Marian Botoncea, Cătălin Dumitru Cosma, Cosmin-Lucian Nicolescu, Vlad-Olimpiu Butiurca, Dragoţ Molnar, Călin Molnar
Original article, no. 3, 2026
Article DOI: 10.21614/chirurgia.3345
Background: Postoperative complications remain a major source of morbidity after colorectal surgery and are associated with prolonged hospitalization, reintervention, intensive care unit admission, and increased mortality. Early identification of high-risk patients remains challenging due to the heterogeneity of colorectal surgical populations. Artificial intelligence and machine learning methods may support individualized risk prediction by integrating clinical, biological, and operative variables.

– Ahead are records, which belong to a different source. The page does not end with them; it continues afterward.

(** * Authentication middleware of Advance-Backend: a shallow embedding

    Sources embedded here:
    - [src/middleware/auth.ts]           (authenticateToken, requireRole,
      authenticateWallet, refreshToken and the combined middleware arrays)
    - [src/middleware/authMiddleware.ts] (authenticate, authenticateWeb3)
    - [src/models/User.ts]               (the Sequelize model and its hooks)

    The handlers are asynchronous functions that talk to Redis, to the
    database and to library code that reads the clock or draws random
    bytes.  They are embedded as finite programs over a signature of
    operations ([Op]); a handler for the operations interprets a program
    on a [World], and the sequence of operations a run performs is its
    trace.  Concurrent requests are interleavings of such programs, one
    operation at a time (every operation is an [await]ed call or a
    synchronous library call). *)

From Stdlib Require Import String Ascii List ZArith Bool Lia.
From stdpp Require Import base option list gmap strings.

Local Open Scope string_scope.
Local Open Scope Z_scope.

(** ** JavaScript strings *)

Module Js.

(** [s.split(sep)] for a one-character separator: never the empty list. *)
Fixpoint split (sep : ascii) (s : string) : list string :=
  match s with
  | EmptyString => [EmptyString]
  | String c rest =>
      if Ascii.eqb c sep then EmptyString :: split sep rest
      else match split sep rest with
           | [] => [String c EmptyString]
           | w :: ws => String c w :: ws
           end
  end.

(** [arr[i]]: [undefined] out of range. *)
Definition index {A} (l : list A) (i : nat) : option A := nth_error l i.

(** [s.startsWith(p)] *)
Definition startsWith (p s : string) : bool := String.prefix p s.

Definition lower_ascii (c : ascii) : ascii :=
  let n := nat_of_ascii c in
  if ((65 <=? n) && (n <=? 90))%nat then ascii_of_nat (n + 32) else c.

(** [s.toLowerCase()], on the ASCII range (addresses are hexadecimal). *)
Fixpoint toLowerCase (s : string) : string :=
  match s with
  | EmptyString => EmptyString
  | String c rest => String (lower_ascii c) (toLowerCase rest)
  end.

(** [s.slice(0, n)] *)
Definition slice_to (n : nat) (s : string) : string := String.substring 0 n s.

(** [s.slice(-n)] *)
Definition slice_last (n : nat) (s : string) : string :=
  String.substring (String.length s - n) n s.

(** Truthiness of a [string | undefined] value: [!!v]. *)
Definition truthy (v : option string) : bool :=
  match v with
  | None => false
  | Some EmptyString => false
  | Some _ => true
  end.

Definition is_hex (c : ascii) : bool :=
  let n := nat_of_ascii c in
  (((48 <=? n) && (n <=? 57)) || ((65 <=? n) && (n <=? 70))
   || ((97 <=? n) && (n <=? 102)))%nat.

Fixpoint all_chars (p : ascii -> bool) (s : string) : bool :=
  match s with
  | EmptyString => true
  | String c rest => p c && all_chars p rest
  end.

End Js.

(** ** Data model *)

(** Modelled from the spec: the declaration of [UserRole] ([src/types]) is
    not among the sources; only [UserRole.WEB3_USER] is named by them.  The
    spec lists "standard user, wallet user, admin". *)
Inductive UserRole := USER | WEB3_USER | ADMIN.

#[global] Instance UserRole_eq_dec : EqDecision UserRole.
Proof. solve_decision. Defined.

(** The signed claims ([TokenPayload]).  The handlers read [userId], [role]
    and [walletAddress]; [tokenId] is the identifier the spec gives each
    token and is absent from tokens signed by [authenticateWeb3]. *)
Record TokenPayload := mkPayload {
  userId : string;
  role : UserRole;
  walletAddress : option string;
  tokenId : option string
}.

(** A row of table [users] (User.ts, [User.init]). *)
Record User := mkUser {
  id : string;
  email : string;
  password : string;
  user_role : UserRole;
  user_walletAddress : option string;
  isActive : bool;
  isWalletVerified : bool
}.

Record ApiError := mkApiError { statusCode : Z; message : string }.

(** The kinds of failure of [jwt.verify]; all are (subclasses of)
    [jwt.JsonWebTokenError]. *)
Inductive JwtFailure := Malformed | SignatureInvalid | Expired.

(** Thrown values, by the classes the [catch] blocks tell apart. *)
Inductive Exn :=
| EApi (e : ApiError)              (* ApiError *)
| EJsonWebToken (f : JwtFailure)   (* jwt.JsonWebTokenError *)
| EJWT (msg : string)              (* JWTError of utils/errors *)
| EError (msg : string).           (* any other Error *)

(** Attributes handed to [User.create]. *)
Record CreateUserAttributes := mkAttrs {
  a_email : string;
  a_password : string;
  a_role : option UserRole;
  a_walletAddress : option string;
  a_isActive : option bool;
  a_isWalletVerified : option bool
}.

(** Library code outside the repository, as an interface. *)
Class Externals := {
  (** [ethers.verifyMessage(message, signature)]: the recovered address,
      [None] when it throws. *)
  verifyMessage : string -> string -> option string;
  (** [jwt.verify(token, secret)] at a given time. *)
  jwt_verify : Z -> string -> option string -> JwtFailure + TokenPayload;
  (** [jwt.sign(payload, secret, {expiresIn})] at a given time; [None] when
      it throws. *)
  jwt_sign : Z -> TokenPayload -> option string -> Z -> option string;
  (** [bcrypt.hash(data, salt)] *)
  bcrypt_hash : string -> string -> string;
  (** [bcrypt.compare(data, hash)] *)
  bcrypt_compare : string -> string -> bool;
  (** validator's [isEmail] *)
  isEmail : string -> bool;
  (** the n-th draw of the random sources *)
  random_hex : nat -> nat -> string;
  random_salt : nat -> Z -> string;
  random_uuid : nat -> string
}.

(** ** Operations and programs *)

Inductive InsertConflict := DuplicateId | DuplicateEmail | DuplicateWallet.

Inductive Op : Type -> Type :=
| RedisGet (key : string) : Op (option string)
| FindByPk (pk : string) : Op (option User)
| FindOneByWallet (addr : option string) : Op (option User)
| Insert (u : User) : Op (InsertConflict + User)
| Update (u : User) (fields : gset string) : Op (InsertConflict + User)
| JwtVerify (token : string) (secret : option string) : Op (JwtFailure + TokenPayload)
| JwtSign (p : TokenPayload) (secret : option string) (ttl : Z) : Op (option string)
| RandomHex (bytes : nat) : Op string
| GenSalt (rounds : Z) : Op string
| UuidV4 : Op string
| ConsoleError (label : string) (e : Exn) : Op unit.

Inductive Prog (A : Type) : Type :=
| Ret (a : A)
| Throw (e : Exn)
| Vis {X : Type} (op : Op X) (k : X -> Prog A).

Arguments Ret {A} a.
Arguments Throw {A} e.
Arguments Vis {A X} op k.

Fixpoint bind {A B} (p : Prog A) (f : A -> Prog B) : Prog B :=
  match p with
  | Ret a => f a
  | Throw e => Throw e
  | Vis op k => Vis op (fun x => bind (k x) f)
  end.

(** [try { p } catch (e) { h e }] *)
Fixpoint catch {A} (p : Prog A) (h : Exn -> Prog A) : Prog A :=
  match p with
  | Ret a => Ret a
  | Throw e => h e
  | Vis op k => Vis op (fun x => catch (k x) h)
  end.

Definition call {X} (op : Op X) : Prog X := Vis op Ret.

#[global] Instance Prog_ret : MRet Prog := @Ret.
#[global] Instance Prog_bind : MBind Prog := fun A B f p => bind p f.

(** [if (c) throw e] *)
Definition throw_if (c : bool) (e : Exn) : Prog unit :=
  if c then Throw e else Ret tt.

(** ** The world the operations act on *)

Record World := mkWorld {
  users : list User;               (* table [users] *)
  redis : gmap string string;      (* the Redis key space *)
  now : Z;                         (* the clock *)
  draws : nat                      (* random draws made so far *)
}.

Aim: This study aimed to develop and internally evaluate a preliminary machine learning model, named COLOSSUS-AI, for predicting early postoperative adverse outcomes after colorectal surgery.

Material and Methods: This retrospective, single-center, observational pilot study included 310 patients undergoing colorectal surgery. Demographic, clinical, laboratory, disease-specific, operative, and postoperative data were retrospectively collected and organized into a structured database comprising 84 variables. The primary endpoint was postoperative adverse outcome. Three predictive models were evaluated: logistic regression, random forest, and gradient boosting. Model performance was assessed using receiver operating characteristic curve analysis, area under the curve, accuracy, sensitivity, and specificity.

Results: Postoperative adverse outcomes occurred in 120 patients (38.7%). Adverse outcomes were associated with older age, urgent or emergency admission, increased inflammatory markers, higher neutrophil-to-lymphocyte ratio, lower preoperative albumin, impaired renal function parameters, anastomotic leak, and in-hospital mortality. Among the evaluated models, gradient boosting achieved the best predictive performance, with an area under the receiver operating characteristic curve of 0.886, accuracy of 81.7%, sensitivity of 72.2%, and specificity of 87.7%. Random forest achieved an area under the curve of 0.841, while logistic regression achieved an area under the curve of 0.768.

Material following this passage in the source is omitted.